■ **DATA FOR THE TASK**:
- - - -

(** * Coordinate rounding and ring orientation of [streamlit_app.py]

    A shallow embedding of the helper functions of the geospatial precision
    fixer: [round_coordinates], [fix_cw_to_ccw], [check_coordinate_precision]
    and [check_orientation_stats], of the processing step of the script and
    of its handling of file names, together with the parts of the Python
    runtime and of the geometry library they rest on. *)

From Stdlib Require Import String.
From Stdlib Require Import ZArith List Bool Lia QArith Qabs Ascii Permutation.
Import ListNotations.
Local Open Scope Z_scope.
Local Set Warnings "-register-all".

(** ** Python floats (IEEE 754 binary64) *)

Module Float.

(** A binary64 value: a NaN, an infinity, a signed zero, or a finite
    non-zero number [(-1)^neg * m * 2^e]. *)
Inductive float : Type :=
| FNan
| FInf (neg : bool)
| FZero (neg : bool)
| FFin (neg : bool) (m : positive) (e : Z).

Definition prec : Z := 53.
Definition emin : Z := -1074.
Definition emax : Z := 971.

(** The canonical representations: normal numbers carry a 53-bit mantissa,
    subnormal ones sit at the least exponent. *)
Definition canonical (m : positive) (e : Z) : Prop :=
  (2 ^ 52 <= Z.pos m < 2 ^ 53 /\ emin <= e <= emax)
  \/ (Z.pos m < 2 ^ 52 /\ e = emin).

Definition is_double (x : float) : Prop :=
  match x with
  | FFin _ m e => canonical m e
  | _ => True
  end.

Definition is_finite (x : float) : bool :=
  match x with
  | FZero _ | FFin _ _ _ => true
  | _ => false
  end.

(** Python's [==] on floats: a NaN differs from everything, the two zeros
    are equal. *)
Definition feqb (x y : float) : bool :=
  match x, y with
  | FInf a, FInf b => Bool.eqb a b
  | FZero _, FZero _ => true
  | FFin a m e, FFin b n f => Bool.eqb a b && Pos.eqb m n && Z.eqb e f
  | _, _ => false
  end.

(** The exact value of a finite float as a rational number. *)
Definition to_Q (x : float) : Q :=
  match x with
  | FFin neg m e =>
      let v := if 0 <=? e then inject_Z (Z.pos m * 2 ^ e)
               else Qmake (Z.pos m) (Z.to_pos (2 ^ (- e))) in
      if neg then Qopp v else v
  | _ => 0%Q
  end.
(** * cccards: the card deck builder of "Who Programs The Programmers?"

    A shallow embedding of [cccards.py] (class [DeckBuilder]) and the
    properties of its loader, balancer, wildcard step and page renderer.

    Conventions of the embedding:
    - a Python [str] is the [string] of the bytes of its UTF-8 encoding, a
      Python [list] of card texts is a [list string], a Python [int] is a
      [Z];
    - a Python exception is a value of [exn]; code that may raise returns a
      [result];
    - [while] loops run on fuel: [None] means that the loop was still running
      when the fuel ran out;
    - the process-wide random generator is an explicit state [rng];
    - the PDF library is observed through the sequence of calls made on the
      [FPDF] object;
    - a list can hold [capacity] entries at most: building a longer one raises
      [MemoryError].  The lists the program is given exist, hence are within
      that bound. *)

From Stdlib Require Import String Ascii List ZArith NArith QArith Qround Lia Bool Arith.
From Stdlib Require Import Permutation.
Import ListNotations.

Local Open Scope string_scope.
Local Open Scope list_scope.
Local Open Scope nat_scope.

(** ** The fragment of the Python runtime used by the program *)

Module Py.

(** The exception classes the program can meet: built-in ones, [csv.Error]
    and the one of the PDF library. *)
Inductive exn : Type :=
| IndexError
| ValueError
| OSError (class : string)
| TypeError
| OverflowError
| MemoryError
| UnicodeDecodeError
| csv_Error
| FPDFUnicodeEncodingException.

(** The class name of an exception, as Python prints it. *)
Definition exn_name (e : exn) : string :=
  match e with
  | IndexError => "IndexError"
  | ValueError => "ValueError"
  | OSError class => class
  | TypeError => "TypeError"
  | OverflowError => "OverflowError"
  | MemoryError => "MemoryError"
  | UnicodeDecodeError => "UnicodeDecodeError"
  | csv_Error => "Error"
  | FPDFUnicodeEncodingException => "FPDFUnicodeEncodingException"
  end.

Inductive result (A : Type) : Type :=
| Return (a : A)
| Raise (e : exn).

Arguments Return {A} a.
Arguments Raise {A} e.

Definition bind {A B : Type} (m : result A) (k : A -> result B) : result B :=
  match m with
  | Return a => k a
  | Raise e => Raise e
  end.

Definition succeeds {A : Type} (m : result A) : Prop :=
  exists a, m = Return a.

(** What iterating over [csv.reader(f, delimiter=delim)] gives: the records
    read, and the exception that ends the reading if it does not reach the
    end of the file ([csv.Error], [UnicodeDecodeError], ...). *)
Record reading : Type := {
  records : list (list string);
  failure : option exn
}.

(** What the program sees of its environment.
    - [open_csv filename delim]: [open] followed by [csv.reader]; it raises
      when [open] does ([OSError]) or when [csv.reader] refuses the delimiter
      ([TypeError]).
    - [int]: the conversion of a string to an integer ([None] when Python
      raises [ValueError]).
    - [maxsize]: [sys.maxsize], the largest index.
    - [capacity]: the largest number of entries of a list.
    - [output_error name]: what [pdf.output(name)] raises when the file cannot
      be written. *)
Record env : Type := {
  open_csv : string -> string -> result reading;
  int : string -> option Z;
  maxsize : Z;
  capacity : N;
  output_error : string -> option exn
}.

(** [seq[i]] for a non-negative index. *)
Definition getitem {A : Type} (seq : list A) (i : nat) : result A :=
  match nth_error seq i with
  | Some x => Return x
  | None => Raise IndexError
  end.

(** [seq[i] = v]; only used with [i] in range. *)
Fixpoint setitem {A : Type} (seq : list A) (i : nat) (v : A) : list A :=
  match seq, i with
  | [], _ => []
  | _ :: tl, O => v :: tl
  | x :: tl, S i' => x :: setitem tl i' v
  end.

(** An integer that can be used as an index or as a repetition count. *)
Definition index_sized (E : env) (n : Z) : bool :=
  ((- maxsize E - 1 <=? n) && (n <=? maxsize E))%Z.

(** A list of [len] entries can be built. *)
Definition fits (E : env) (len : Z) : bool :=
  (len <=? Z.of_N (capacity E))%Z.

(** [seq * n]: raises [OverflowError] when [n] is not index-sized; otherwise
    the sequence repeated [n] times, empty when [n <= 0]; [MemoryError] when
    the result would be too long. *)
Definition list_mul {A : Type} (E : env) (seq : list A) (n : Z)
  : result (list A) :=
  if index_sized E n then
    if (n <=? 0)%Z then Return []
    else if fits E (Z.of_nat (length seq) * n)
         then Return (List.concat (repeat seq (Z.to_nat n)))
         else Raise MemoryError
  else Raise OverflowError.

(** [l += more] on lists: nothing to do when [more] is empty; otherwise the
    list is resized. *)
Definition iadd {A : Type} (E : env) (l more : list A) : result (list A) :=
  match more with
  | [] => Return l
  | _ :: _ =>
      if fits E (Z.of_nat (length l) + Z.of_nat (length more))
      then Return (l ++ more)
      else Raise MemoryError
  end.

(** [seq[lo:hi]] for non-negative bounds; out-of-range bounds are clamped. *)
Definition slice {A : Type} (seq : list A) (lo hi : nat) : list A :=
  firstn (hi - lo) (skipn lo seq).

(** [a == b] on lists of strings: equality of contents, not of identity. *)
Fixpoint list_eqb (a b : list string) : bool :=
  match a, b with
  | [], [] => true
  | x :: a', y :: b' => String.eqb x y && list_eqb a' b'
  | _, _ => false
  end.

(** Truth value of a list: non-empty. *)
Definition truthy {A : Type} (l : list A) : bool :=
  match l with
  | [] => false
  | _ :: _ => true
  end.

(** [text.encode("latin-1")] succeeds: every character is below U+0100, that
    is, every byte of the UTF-8 encoding is an ASCII byte or belongs to a
    two-byte sequence led by C2 or C3. *)
Fixpoint latin1 (text : string) : bool :=
  match text with
  | EmptyString => true
  | String c tl =>
      let n := nat_of_ascii c in
      if n <? 128 then latin1 tl
      else if (n =? 194) || (n =? 195) then
        match tl with
        | String _ tl' => latin1 tl'
        | EmptyString => false
        end
      else false
  end.

(** *** The random module

    The generator state is the stream of raw draws still to come;
    [randbelow n] consumes one draw and reduces it below [n]. *)
Definition rng : Type := nat -> nat.

Definition randbelow (g : rng) (n : nat) : nat * rng :=
  (g 0 mod n, fun k => g (S k)).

- - - -

Where the listing above has a line with "(** An integer", start there, and output every line exactly through the line with "if (n <=? 0)%Z then Return []", which is also included.

■ **ANSWER BOX**:
(** An integer that can be used as an index or as a repetition count. *)
Definition index_sized (E : env) (n : Z) : bool :=
  ((- maxsize E - 1 <=? n) && (n <=? maxsize E))%Z.

(** A list of [len] entries can be built. *)
Definition fits (E : env) (len : Z) : bool :=
  (len <=? Z.of_N (capacity E))%Z.

(** [seq * n]: raises [OverflowError] when [n] is not index-sized; otherwise
    the sequence repeated [n] times, empty when [n <= 0]; [MemoryError] when
    the result would be too long. *)
Definition list_mul {A : Type} (E : env) (seq : list A) (n : Z)
  : result (list A) :=
  if index_sized E n then
    if (n <=? 0)%Z then Return []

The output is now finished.